+++ EXTRACTED RECORDS
(** A violation report carries the pod, the process with its pid wrapped
    to 32 bits, and the pod's labels - preceded by as many nil labels, which
    every reader sees as labels with empty key and value. *)
Lemma report_carries_labels_and_nils v w :
  let evt := violation_event v in
  let labels := heap_read (ExecEvent_K8sPodLabels evt) (maps w) in
  exists e t p, ingested (trace h (ReportViolationsToClusterAgent v) w) =
              [mkIngestEventRequest (Some e)] /\
    Event_Type e = EventTypeViolation /\ Event_Targets e = Some [Some t] /\
    Target_ViolatedProcesses t =
      Some [Some (mkProcess (to_int32 (ExecEvent_Pid evt)) (ExecEvent_Command evt))] /\
    Target_Pod t = Some p /\ Pod_Namespace p = ExecEvent_K8sNamespace evt /\
    Pod_Name p = ExecEvent_K8sPodName evt /\
    (fun l => (Label_GetKey l, Label_GetValue l)) <$> elems (Pod_Labels p) ≡ₚ
      replicate (size labels) ("", "") ++ map_to_list labels.
Proof.
  intros evt labels. unfold ReportViolationsToClusterAgent. cbn. fold evt.
  pose proof (read_labels (ExecEvent_K8sPodLabels evt) w) as Hl.
  destruct (h _ (NReadLabels (ExecEvent_K8sPodLabels evt)) w) as [labels' w1]. cbn in *. subst labels'.
  destruct (h _ NNow w1) as [now w2]. destruct (h _ (NEvent _) w2) as [a w3]. cbn.
  eexists _, _, _. split; [reflexivity|]. cbn. do 6 (split; [reflexivity|]).
  unfold report_labels. cbn. fold labels. rewrite fmap_app, fmap_replicate. cbn.
  apply Permutation_app_head. rewrite <- list_fmap_compose.
  rewrite (list_fmap_ext _ id) by (intros ? [k x] _; done). by rewrite list_fmap_id, map_range_perm.
Qed.
End registration.

(** * A concrete environment *)

(** An engine that knows expressions without operators, and rejects a nested
    repetition. *)
Definition literal_engine : Regexp := fun expr =>
  if Contains expr "++" then None else Some (fun s => Contains s expr).

(** The maps in memory and the clock. *)
Definition node_env : handler NodeE (heap * Z) := fun X e w =>
  match e in NodeE X return X * (heap * Z) with
  | NConfig e => (config_down _ e, w)
  | NEvent e => (event_down _ e, w)
  | NNow => (w.2, w)
  | NReadCgroup _ => (inr (PlainError "no such file"), w)
  | NFindPod _ => (None, w)
  | NReadLabels l => (heap_read l w.1, w)
  | NDeleteLabel l k => (tt, (heap_delete l k w.1, w.2))
  | NGo _ => (tt, w)
  end.

#[export] Instance node_env_heap : NodeHeap node_env fst.
Proof. split; [done|done|]. by intros X [] w. Qed.

Definition ex_world : heap * Z :=
  ({[ 0%nat := {[ "app" := "web"; "pod-template-hash" := "5d9" ]} ]}, 1700000000000000000%Z).

Definition ex_evt (command : string) : ExecEvent :=
  mkExecEvent 4294967296 command ("/bin/" +:+ command) "c0ffee" "uid-1" "web-5d9" "default" 0
    {[ RegisterAnnotation := "files, processes" ]}.

Definition ex_agent : NodeAgent :=
  mkNodeAgent (Some [Some (mkConstraint KindConstraint "default" "web"
      (Some (mkSelector (Some [Some (mkMatchLabel "app" "web")])))
      (Some [Some (mkAllowedProcessRule (Some "nginx"))]) None)]) true true "node-1".

Ltac labels_ok :=
  unfold pod_labels_ok, constraint_labels_ok, keys_ok, labels_at;
  first [ apply (bool_decide_unpack _); by vm_compute
        | repeat constructor ].

Lemma handleExecEvent_exact_witness :
  length (spawned (trace node_env
    (handleExecEvent (RX := literal_engine) ex_agent (ex_evt "sh")) ex_world)) <= 1 /\
  RegisterTask (mkProcessViolation (ex_evt "sh")) ∈
    spawned (trace node_env
      (handleExecEvent (RX := literal_engine) ex_agent (ex_evt "sh")) ex_world).
Proof.
  pose proof (handleExecEvent_exact (RX := literal_engine) node_env ex_agent (ex_evt "sh") ex_world
    ltac:(labels_ok) ltac:(labels_ok)) as [Hlen _].
  split; [exact Hlen|]. vm_compute. left.
Defined.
++++++
TASK:
What you give back should be only the lines of the records above, starting at the line with "NFindPod _ => (None, w)" and ending at the line with "Definition ex_world : heap", restated word for word.

SOLUTION TO THIS PROBLEM:
  | NFindPod _ => (None, w)
  | NReadLabels l => (heap_read l w.1, w)
  | NDeleteLabel l k => (tt, (heap_delete l k w.1, w.2))
  | NGo _ => (tt, w)
  end.

#[export] Instance node_env_heap : NodeHeap node_env fst.
Proof. split; [done|done|]. by intros X [] w. Qed.

Definition ex_world : heap * Z :=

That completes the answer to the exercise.